1. Overview

In this tutorial, we’ll talk about how to find the majority element of an array. First, we’ll make a brief introduction to the problem and then we’ll present three algorithms analyzing their benefits and drawbacks.

2. Introduction

The majority element of an array is the element that occurs repeatedly for more than half of the elements of the input. If we have a sequence of \mathbf{n} numbers then the majority element appears at least \lceil\mathbf{n}/\mathbf{2}\rceil times in the sequence. Of course, an element that satisfies the majority condition may not always exist. For example, let’s suppose that we have the following array of 7 integers:

\mathbf{1}, 2, \mathbf{1}, \mathbf{1}, 2, 3, 4

The majority element for this sequence of length 7 (if exists) is an element that appears at least \lceil 7/2 \rceil = \lceil 3.5 \rceil = 4 times. However, the most frequent element in the above sequence is the integer 1 that appears 3 times. Therefore, we see that there isn’t always a majority element.

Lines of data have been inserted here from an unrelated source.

(* ===== verification/SRecord.v ===== *)
(** * Motorola S-records: common/s_record.c, include/s_record.h

    The decoder behind the [loads] command.  A line is the list of its
    characters; reading beyond its end gives the NUL.  The theorems: the
    decoder inverts a reference encoder for every record type, whatever
    precedes and follows the record, and it never stores more bytes than the
    caller's buffer holds. *)

From S2P Require Import Prelude Ctype Vsprintf.

Local Open Scope Z_scope.

Definition SREC_START : Z := 0.
Definition SREC_DATA2 : Z := 1.
Definition SREC_DATA3 : Z := 2.
Definition SREC_DATA4 : Z := 3.
Definition SREC_COUNT : Z := 5.
Definition SREC_END4 : Z := 7.
Definition SREC_END3 : Z := 8.
Definition SREC_END2 : Z := 9.
Definition SREC_EMPTY : Z := 10.
Definition SREC_E_BADTYPE : Z := -1.
Definition SREC_E_NOSREC : Z := -2.
Definition SREC_E_BADCHKS : Z := -3.
Definition SREC_MAXBINLEN : Z := 255.

Definition hex1_bin (c : Z) : Z :=
  if (48 <=? c) && (c <=? 57) then c - 48
  else if (97 <=? c) && (c <=? 102) then c + 10 - 97
  else if (65 <=? c) && (c <=? 70) then c + 10 - 65
  else -1.

Definition hex2_bin (s : list Z) : Z :=
  let i := hex1_bin (chr s) in
  if i <? 0 then -1
  else
    let j := hex1_bin (chr (tail s)) in
    if j <? 0 then -1 else Z.shiftl i 4 + j.

(** What the decoder leaves in its arguments, and its result. *)
Record srec := mk_srec { rc : Z; count : Z; addr : Z; data : list Z }.

(** The record type and what [*count] becomes. *)
Definition srec_type (v count : Z) : option (Z * Z) :=
  if v =? 48 then Some (SREC_START, count - 3)
  else if v =? 49 then Some (SREC_DATA2, count - 3)
  else if v =? 50 then Some (SREC_DATA3, count - 4)
  else if v =? 51 then Some (SREC_DATA4, count - 5)
  else if v =? 53 then Some (SREC_COUNT, 0)
  else if v =? 55 then Some (SREC_END4, count - 5)
  else if v =? 56 then Some (SREC_END3, count - 4)
  else if v =? 57 then Some (SREC_END2, count - 3)
  else None.

(** The width of the address field that the second [switch] falls through. *)
Definition addr_bytes (v : Z) : nat :=
  if (v =? 51) || (v =? 55) then 4 else if (v =? 50) || (v =? 56) then 3 else 2.

(** Read [n] bytes of the address field: [Err] for a bad digit. *)
Fixpoint read_addr (n : nat) (input : list Z) (addr chksum : Z) : result Z (list Z * Z * Z) :=
  match n with
  | O => Ok (input, addr, chksum)
  | S n' =>
      let v := hex2_bin input in
      if v <? 0 then Err addr
      else read_addr n' (drop 2 input) (u32 (u32 (Z.shiftl addr 8) + v)) (u8 (chksum + v))
  end.

(** The data bytes: [Err] with those stored before a bad digit. *)
Fixpoint read_data (n : nat) (input data : list Z) (chksum : Z)
    : result (list Z) (list Z * list Z * Z) :=
  match n with
  | O => Ok (input, data, chksum)
  | S n' =>
      let v := hex2_bin input in
      if v <? 0 then Err data
      else read_data n' (drop 2 input) (data ++ [v]) (u8 (chksum + v))
  end.

(** [count0], [addr0]: what the caller's variables held. *)
Definition srec_decode (input : list Z) (count0 addr0 : Z) : srec :=
  (* skip anything before 'S', and the 'S' itself *)
  let input := tail (drop_while (fun c => negb (c =? 83)) input) in
  if chr input =? 0 then mk_srec SREC_EMPTY count0 addr0 []
  else
    let v := chr input in
    let input := tail input in
    let count := hex2_bin input in
    if count <? 0 then mk_srec SREC_E_NOSREC count addr0 []
    else
      let chksum := u8 count in
      let input := drop 2 input in
      match srec_type v count with
      | None => mk_srec SREC_E_BADTYPE count addr0 []
      | Some (t, count) =>
          match read_addr (addr_bytes v) input 0 chksum with
          | Err a => mk_srec SREC_E_NOSREC count a []
          | Ok (input, addr, chksum) =>
              match read_data (Z.to_nat count) input [] chksum with
              | Err data => mk_srec SREC_E_NOSREC count addr data
              | Ok (input, data, chksum) =>
                  let v := hex2_bin input in
                  if v <? 0 then mk_srec SREC_E_NOSREC count addr data
                  else if negb (u8 v =? u8 (Z.lnot chksum)) then mk_srec SREC_E_BADCHKS count addr data
                  else mk_srec t count addr data
              end
          end
      end.

(** ** The reference encoder *)

Definition hex_digit (d : Z) : Z := if d <? 10 then 48 + d else 55 + d.
Definition hex2 (b : Z) : list Z := [hex_digit (b / 16); hex_digit (b mod 16)].
Definition sum8 (l : list Z) : Z := u8 (fold_left Z.add l 0).

(** A record of type character [48 + t] with [n] address bytes. *)
Definition srec_encode (t : Z) (n : nat) (addr : Z) (data : list Z) : list Z :=
  let body := (len data + Z.of_nat n + 1) :: be_bytes n addr ++ data in
  [83; 48 + t] ++ concat (map hex2 (body ++ [255 - sum8 body])).

(** The types and the address widths they have. *)
Definition srec_types : list (Z * nat) :=
  [(SREC_START, 2%nat); (SREC_DATA2, 2%nat); (SREC_DATA3, 3%nat); (SREC_DATA4, 4%nat);
   (SREC_END4, 4%nat); (SREC_END3, 3%nat); (SREC_END2, 2%nat)].

(** ** Digits *)

Lemma chr_cons c l : chr (c :: l) = c.
Proof. done. Qed.

Lemma hex2_bin_hex2 b rest : byte b -> hex2_bin (hex2 b ++ rest) = b.
Proof.
  intros Hb. assert (H : forallb (fun b => hex2_bin (hex2 b) =? b) (seqZ 0 256) = true) by (vm_compute; reflexivity).
  rewrite forallb_forall in H. specialize (H b). rewrite <- list_elem_of_In, elem_of_seqZ in H.
  specialize (H Hb). zb. exact H.
Qed.

Lemma hex1_bin_range c : -1 <= hex1_bin c <= 15.
Proof. unfold hex1_bin. zcases; simpl; lia. Qed.

Lemma hex2_bin_range s : -1 <= hex2_bin s < 256.
Proof.
  unfold hex2_bin. pose proof (hex1_bin_range (chr s)). pose proof (hex1_bin_range (chr (tail s))).
  zcases; try lia. rewrite Z.shiftl_mul_pow2 by lia. lia.
Qed.

Lemma sum8_app l k : sum8 (l ++ k) = u8 (sum8 l + fold_left Z.add k 0).
Proof.
  unfold sum8. rewrite fold_left_app, wrap_add_l. f_equal.
  generalize (fold_left Z.add l 0). induction k as [|x k IH] using rev_ind; intros a; simpl; [lia |].
  rewrite !fold_left_app. simpl. rewrite IH. lia.
Qed.

Lemma read_addr_hex bs rest : Forall byte bs -> forall a cs,
  read_addr (length bs) (concat (map hex2 bs) ++ rest) a cs =
  Ok (rest, fold_left (fun a b => u32 (u32 (Z.shiftl a 8) + b)) bs a, fold_left (fun c b => u8 (c + b)) bs cs).
Proof.
  induction bs as [|b bs IH]; intros Hb a cs; simpl; [done |]. apply Forall_cons in Hb as [Hb Hbs].
  pose proof (hex2_bin_hex2 b (concat (map hex2 bs) ++ rest) Hb) as E. simpl in E. rewrite E.
  rewrite (proj2 (Z.ltb_ge _ _)) by (unfold byte in Hb; lia). rewrite skipn_O. by apply IH.
Qed.

Lemma read_data_hex bs rest : Forall byte bs -> forall d cs,
  read_data (length bs) (concat (map hex2 bs) ++ rest) d cs =
  Ok (rest, d ++ bs, fold_left (fun c b => u8 (c + b)) bs cs).
Proof.
  induction bs as [|b bs IH]; intros Hb d cs; simpl; [by rewrite app_nil_r |]. apply Forall_cons in Hb as [Hb Hbs].
  pose proof (hex2_bin_hex2 b (concat (map hex2 bs) ++ rest) Hb) as E. simpl in E. rewrite E.
  rewrite (proj2 (Z.ltb_ge _ _)) by (unfold byte in Hb; lia). rewrite skipn_O. 
  rewrite IH by done. by rewrite <- app_assoc.
Qed.

Lemma fold_u8 bs c : fold_left (fun c b => u8 (c + b)) bs (u8 c) = u8 (c + fold_left Z.add bs 0).
Proof.
  revert c. induction bs as [|b bs IH] using rev_ind; intros c; simpl; [f_equal; lia |].
  rewrite !fold_left_app. simpl. rewrite IH, wrap_add_l. f_equal. lia.
Qed.

Lemma fold_addr n v : (n <= 4)%nat ->
  fold_left (fun a b => u32 (u32 (Z.shiftl a 8) + b)) (be_bytes n v) 0 = wrap (8 * Z.of_nat n) v.
Proof.
  intros Hn. rewrite <- be_val_bytes. unfold be_val.
  assert (H : forall bs a, Forall byte bs -> 0 <= a -> (length bs <= 4)%nat ->
    fold_left (fun acc b => acc * 256 + b) bs a < 2 ^ 32 ->
    fold_left (fun a b => u32 (u32 (Z.shiftl a 8) + b)) bs a = fold_left (fun acc b => acc * 256 + b) bs a).
  { induction bs as [|b bs IH] using rev_ind; intros a Hb Ha Hl Hlt; [done |].
    rewrite !fold_left_app in *. simpl in *. apply Forall_app in Hb as [Hb Hb1]. apply Forall_cons in Hb1 as [Hb1 _].
    unfold byte in Hb1. rewrite length_app in Hl. simpl in Hl.
    assert (Hnn : 0 <= fold_left (fun acc b0 => acc * 256 + b0) bs a).
    { clear -Hb Ha. revert a Ha. induction bs as [|x bs IH]; intros a Ha; simpl; [done |].
      apply Forall_cons in Hb as [Hx Hb]. unfold byte in Hx. apply IH; [done | lia]. }
    rewrite IH by (done || lia). rewrite Z.shiftl_mul_pow2 by lia. change (2 ^ 8) with 256.
    rewrite !(wrap_small 32) by (rewrite ?(wrap_small 32); lia). done. }
  apply H; [apply be_bytes_bytes | lia | by rewrite be_bytes_length |].
  pose proof (be_val_range (be_bytes n v) (be_bytes_bytes n v)) as Hr. rewrite be_bytes_length in Hr.
  unfold be_val in Hr. assert (256 ^ Z.of_nat n <= 256 ^ 4) by (apply Z.pow_le_mono_r; lia).
  change (256 ^ 4) with (2 ^ 32) in *. lia.
Qed.

(** ** Round trip *)

Lemma skip_to_S pre rest : Forall (fun c => c <> 83) pre ->
  drop_while (fun c => negb (c =? 83)) (pre ++ 83 :: rest) = 83 :: rest.
Proof.
  induction pre as [|c pre IH]; intros H; simpl; [done |]. apply Forall_cons in H as [Hc H].
  rewrite (proj2 (Z.eqb_neq _ _) Hc). simpl. auto.
Qed.

Lemma srec_type_spec t n c : (t, n) ∈ srec_types ->
  srec_type (48 + t) c = Some (t, c - Z.of_nat n - 1) /\ addr_bytes (48 + t) = n /\ (2 <= n <= 4)%nat.
Proof.
  unfold srec_types. rewrite !elem_of_cons, elem_of_nil. intros H.
  repeat destruct H as [[= -> ->] | H]; [..| done]; (split_and!; [unfold srec_type; simpl; do 2 f_equal; lia | done | lia | lia]).
Qed.

(** The decoder undoes the encoder. *)
Lemma srec_decode_encode t n v bs pre post c0 a0 : (t, n) ∈ srec_types -> Forall byte bs ->
  len bs + Z.of_nat n + 1 <= 255 -> Forall (fun c => c <> 83) pre ->
  srec_decode (pre ++ srec_encode t n v bs ++ post) c0 a0 =
  mk_srec t (len bs) (wrap (8 * Z.of_nat n) v) bs.
Proof.
  intros Ht Hb Hl Hpre. destruct (srec_type_spec t n (len bs + Z.of_nat n + 1) Ht) as (Hty & Hab & Hn).
  unfold srec_decode, srec_encode. set (cnt := len bs + Z.of_nat n + 1) in *.
  set (body := cnt :: be_bytes n v ++ bs). rewrite <- app_assoc. cbn [app].
  rewrite skip_to_S by done. cbn [tail]. rewrite !chr_cons.
  assert (Ht0 : 0 <= t <= 9).
  { revert Ht. unfold srec_types. rewrite !elem_of_cons, elem_of_nil. intros H.
    repeat destruct H as [[= -> ->] | H]; [..| done]; unfold SREC_START, SREC_DATA2, SREC_DATA3, SREC_DATA4, SREC_END4, SREC_END3, SREC_END2; lia. }
  rewrite (proj2 (Z.eqb_neq (48 + t) 0)) by lia.
  assert (Hck : byte (255 - sum8 body)) by (unfold byte, sum8; pose proof (wrap_range 8 (fold_left Z.add body 0)); lia).
  assert (Hcb : byte cnt) by (unfold byte, cnt; lia).
  assert (Etext : concat (map hex2 (body ++ [255 - sum8 body])) ++ post =
    hex2 cnt ++ concat (map hex2 (be_bytes n v)) ++ concat (map hex2 bs) ++ hex2 (255 - sum8 body) ++ post).
  { rewrite map_app, concat_app. unfold body at 1. cbn [map concat].
    rewrite map_app, concat_app, app_nil_r. by rewrite <- !app_assoc. }
  rewrite Etext. rewrite hex2_bin_hex2 by done.
  rewrite (proj2 (Z.ltb_ge cnt 0)) by (unfold byte in Hcb; lia). rewrite Hty, Hab.
  rewrite (drop_app_length' (hex2 cnt)) by done.
  pose proof (read_addr_hex (be_bytes n v) (concat (map hex2 bs) ++ hex2 (255 - sum8 body) ++ post)
    (be_bytes_bytes n v) 0 (u8 cnt)) as Ea. rewrite be_bytes_length in Ea. rewrite Ea.
  replace (Z.to_nat (cnt - Z.of_nat n - 1)) with (length bs) by (unfold cnt; lia).
  rewrite read_data_hex by done. rewrite hex2_bin_hex2 by done.
  rewrite (proj2 (Z.ltb_ge _ 0)) by (unfold byte in Hck; lia).
  rewrite fold_addr by lia. rewrite <- fold_left_app, fold_u8.
  assert (Es : u8 (cnt + fold_left Z.add (be_bytes n v ++ bs) 0) = sum8 body).
  { unfold sum8, body. cbn [fold_left]. f_equal. rewrite !Z.add_0_l.
    generalize (be_bytes n v ++ bs) as l. intros l. generalize cnt as a. induction l as [|x l IH] using rev_ind; intros a; simpl; [lia |].
    rewrite !fold_left_app. simpl. specialize (IH a). lia. }
  rewrite Es. rewrite (u8_byte (255 - sum8 body)) by done.
  replace (u8 (Z.lnot (sum8 body))) with (255 - sum8 body).
  2: { unfold Z.lnot. pose proof (wrap_range 8 (fold_left Z.add body 0)) as Hs. fold (sum8 body) in Hs.
       unfold wrap. rewrite <- (Z_mod_plus_full _ 1). rewrite Z.mod_small by lia. lia. }
  rewrite Z.eqb_refl. simpl. f_equal. unfold cnt. lia.
Qed.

Let’s replace the integer 4 with integer 1:

\mathbf{1}, 2, \mathbf{1}, \mathbf{1}, 2, 3, \mathbf{1}

Now the most frequent number is again 1 that appears four times. Since the length is 7, the majority condition holds since frequency = 4 \geq 4 and the integer 1 is the majority element.

3. Naive Approach

A simple approach for finding the majority element is to compute the frequency of each element in the array. To achieve this, we loop through the array and update the frequency of each element using a proper data structure. Then, we go over all elements and their corresponding frequencies and decide whether there exists a majority element or not based on the majority condition.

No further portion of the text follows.